On Friday, Jan. 5, the Thurston County Superior Court will hear argument on WSHA’s legal challenge to the Department of Health’s (DOH’s) reinterpretation of the state’s charity care law to disallow all geographic limits. Like its members, WSHA has serious concerns about the potential adverse effects of this reinterpreted policy on hospital capacity, the cost of care and access to care for Washingtonians. We believe the new policy is contrary to the intent and structure of the charity care statute as promoting access to affordable care for Washingtonians.
We were disappointed in DOH’s briefing on the issue, including its arguments that WSHA does not have standing to represent its members and that hospitals must be cited for violating the law before they can bring the issue to the court for a ruling on the correct interpretation of the law (arguments that only delay a decision on the merits). DOH’s brief was filled with citations to outdated statutes; suggestions that the Department’s letters to hospitals threatening enforcement of policy changes were mere “technical assistance” and that those hospitals that have changed their policies have done so voluntarily; unrealistic assessments about how a regulator interacts with those it regulates; suggestions that hospital leaders are not competent to opine on their health care operations; and unsubstantiated theories about how easy it is to create more health care capacity in Washington State.
We were particularly troubled by the DOH’s suggestion that it only recently became aware of geographic restrictions when the Department had approved such policies for decades. We spent a great deal of time over the holidays refuting these ideas in our response brief.

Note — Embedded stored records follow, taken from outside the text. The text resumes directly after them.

(* ===== verification/Project.v ===== *)
(** * Projecting binding data into workloads
    ([pkg/reconcile/pipeline/handler/project/impl.go])

    The handlers that check what was collected, write the binding into the
    applications, and take it out again when the binding goes away. *)

From S2P Require Import Prelude.
From S2P Require Import GoLib.
From S2P Require Import GoValue.
From S2P Require Import JsonPath.
From S2P Require Import Heap.
From S2P Require Import Converter.
From S2P Require Import Kube.
From S2P Require Import Apis.
From S2P Require Import Binding.
From S2P Require Import Service.
From S2P Require Import Workload.
From S2P Require Import Application.
From S2P Require Import Context.
From S2P Require Import Kinds.

(** [unstructured.SetNestedField(obj, text, fields...)] in the store. *)
Fixpoint hSetNestedField (m : loc) (text : string) (seen fields : list string) (h : heap) :
    result unit * heap :=
  match fields with
  | [] => (Ok tt, h)
  | [field] => (Ok tt, hset m field (VStr text) h)
  | field :: fields' =>
      match aget field (cell_at h m) with
      | Some (VMap valMap) => hSetNestedField valMap text (seen ++ [field]) fields' h
      | Some _ => (Err (EErrorf "value cannot be set because %v is not a map[string]interface{}"
                          (AStr <$> (seen ++ [field]))), h)
      | None =>
          let '(newVal, h1) := halloc [] h in
          hSetNestedField newVal text (seen ++ [field]) fields' (hset m field (VMap newVal) h1)
      end
  end.

Section Project.
Context {W B : Type} `{KubeAPI W} `{BindingAPI W B} `{Clock W} `{ServiceBindingKind B}.
Context `{UserInfoJSON} `{JSONPathLib} `{BucketRateLimiter} `{MappingDecoder} `{Converter}.
Context `{PipelineContext W B}.

Abbreviation handler := (M (st W B) unit).

Definition stop (err : goerr) : handler :=
  _ ← StopProcessing;
  _ ← Error err;
  SetCondition (cond_NotInjectionReady "Error" (Some err)).

(** [applications, _ := ctx.Applications()]. *)
Definition applications_or_nil : M (st W B) (list nat) :=
  r ← Applications; mret (match r with Ok l => l | Err _ => [] end).

Definition app_at (n : nat) : M (st W B) application :=
  apps ← ctx_gets i_applications;
  match apps !! n with Some a => mret a | None => mpanic "index out of range" end.

(** [if err := m; err != nil { stop(ctx, err); return }]. *)
Definition or_stop (m : M (st W B) (result unit)) : M (st W B) (ctl unit) :=
  r ← m;
  match r with
  | Ok _ => mret Next
  | Err err => _ ← stop err; mret (Return tt)
  end.

(** Running one step after another until one leaves the handler. *)
Definition then_ (m k : M (st W B) (ctl unit)) : M (st W B) (ctl unit) :=
  c ← m; match c with Next => k | Return r => mret (Return r) end.

Definition check_mandatory (items : list (string * string)) (bk : string) : M (st W B) (ctl unit) :=
  match aget bk items with
  | Some _ => mret Next
  | None =>
      let err := EErrorf "Mandatory binding '%v' not found" [AStr bk] in
      _ ← SetCondition (cond_NotInjectionReady RequiredBindingNotFound (Some err));
      _ ← Error err;
      _ ← StopProcessing;
      mret (Return tt)
  end.

Definition PreFlightCheck (mandatoryBindingKeys : list string) : handler :=
  p ← PersistSecret;
  match p with
  | Err _ => SetCondition (cond_NotCollectionReady "" None)
  | Ok _ =>
      _ ← SetCondition (cond_CollectionReady DataCollectedReason None);
      a ← Applications;
      match a with
      | Err err =>
          _ ← RetryProcessing (Some err);
          SetCondition (cond_NotInjectionReady ApplicationNotFoundReason (Some err))
      | Ok [] =>
          _ ← SetCondition (cond_NotInjectionReady EmptyApplicationReason None);
          StopProcessing
      | Ok _ =>
          ids ← BindingItems;
          match ids with
          | [] =>
              let err := ENew "no binding data to project" in
              _ ← RetryProcessing (Some err);
              SetCondition (cond_NotInjectionReady NoBindingDataReason (Some err))
          | _ =>
              store ← ctx_gets i_items;
              _ ← for_each mandatoryBindingKeys (check_mandatory (AsMap (deref_items store ids)));
              mret tt
          end
      end
  end.

Definition PostFlightCheck : handler :=
  _ ← SetCondition (cond_InjectionReady "ApplicationUpdated" None);
  b ← ctx_gets i_binding;
  if HasLabelSelector b then DelayReprocessing None else mret tt.

Definition InjectSecretRef : handler :=
  ns ← applications_or_nil;
  _ ← for_each ns (λ n,
    app ← app_at n;
    if String.eqb (SecretPath app) "" then mret Next
    else or_stop (
      root ← on_app n Resource;
      name ← BindingSecretName;
      on_store (λ h, let '(r, h') := hSetNestedField root name [] (Split (SecretPath app) ".") h in
                     (Ret r, h'))));
  mret tt.

(** The loop over the pods of every application; [BindablePods] failing is
    fine for an application that only takes the name of the secret. *)
Definition for_pods (body : MetaPodSpec → M (st W B) (ctl unit)) : handler :=
  ns ← applications_or_nil;
  _ ← for_each ns (λ n,
    r ← on_app n BindablePods;
    match r with
    | Err err =>
        app ← app_at n;
        if negb (String.eqb (SecretPath app) "") then mret Next
        else _ ← stop err; mret (Return tt)
    | Ok pod => body pod
    end);
  mret tt.

Definition env_vars (secretName : string) (envBindings : list EnvBinding) : list EnvVar :=
  map (λ e, {| ev_name := eb_Var e; ev_value := ""; ev_secretKeyRef := Some (secretName, eb_Name e) |})
    envBindings.

Definition BindingsAsEnv : handler :=
  b ← ctx_gets i_binding;
  let envBindings := EnvBindings b in
  if BindAsFiles b && (length envBindings =? 0) then mret tt
  else
    secretName ← BindingSecretName;
    for_pods (λ pod,
      for_each (mp_Containers pod) (λ container,
        then_ (if BindAsFiles b then mret Next
               else or_stop (on_store (AddEnvFromVar container {| efs_secretRef := secretName |})))
              (or_stop (on_store (AddEnvVars container (env_vars secretName envBindings)))))).

Definition BindingsAsFiles : handler :=
  b ← ctx_gets i_binding;
  if negb (BindAsFiles b) then mret tt
  else
    secretName ← BindingSecretName;
    let bindingName := BindingName b in
    for_pods (λ pod,
      then_ (or_stop (on_store (AddVolume pod
               {| vol_name := bindingName; vol_secretName := secretName |})))
        (for_each (mp_Containers pod) (λ container,
           r ← on_store (MountPath container bindingName);
           match r with
           | Err err => _ ← stop err; mret (Return tt)
           | Ok mountPath =>
               or_stop (on_store (AddVolumeMount container
                 {| vm_name := bindingName; vm_mountPath := mountPath |}))
           end))).

(** Taking the binding out of one container: the variables of the [env] list
    by the key they refer to, the secret reference, the mount. *)
Definition unbind_container (secretName bindingName : string) (envVars : list EnvBinding)
    (container : MetaContainer) : M (st W B) (ctl unit) :=
  then_ (for_each envVars (λ env, or_stop (on_store (RemoveEnvVars container (eb_Name env)))))
  (then_ (or_stop (on_store (RemoveEnvFromVars container secretName)))
         (or_stop (on_store (RemoveVolumeMount container bindingName)))).

(** The body of the loop of [Unbind]; when [BindablePods] fails the pod is a
    nil pointer and [RemoveVolume] dereferences it. *)
Definition unbind_app (secretName bindingName : string) (envVars : list EnvBinding) (n : nat) :
    M (st W B) (ctl unit) :=
  r ← on_app n BindablePods;
  match r with
  | Err _ => mpanic "invalid memory address or nil pointer dereference"
  | Ok pod =>
      then_ (or_stop (on_store (RemoveVolume pod bindingName)))
        (for_each (mp_Containers pod) (unbind_container secretName bindingName envVars))
  end.

Definition Unbind : handler :=
  i ← ctx_gets id;
  if negb (UnbindRequested i) then mret tt
  else
    r ← Applications;
    match r with
    | Err _ | Ok [] => StopProcessing
    | Ok ns =>
        secretName ← BindingSecretName;
        let b := i_binding i in
        if String.eqb secretName "" then StopProcessing
        else
          c ← for_each ns (unbind_app secretName (BindingName b) (EnvBindings b));
          match c with
          | Return _ => mret tt
          | Next =>
              cleaned ← CleanAnnotations;
              if (cleaned : bool) then RetryProcessing None else StopProcessing
          end
    end.
End Project.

To counter arguments included in DOH’s briefing, hospital leaders from UW Medicine and Seattle Children’s dug through archives over a holiday week to surface old charity care policies with the intent of refreshing DOH’s memory on just far back the policies with geographic restrictions go. Island Hospital submitted additional information to clarify that DOH’s actions have been demands, not technical assistance on voluntary policy revisions. Thank you to these member leaders for representing the whole of our membership.
We will keep members updated about the court action.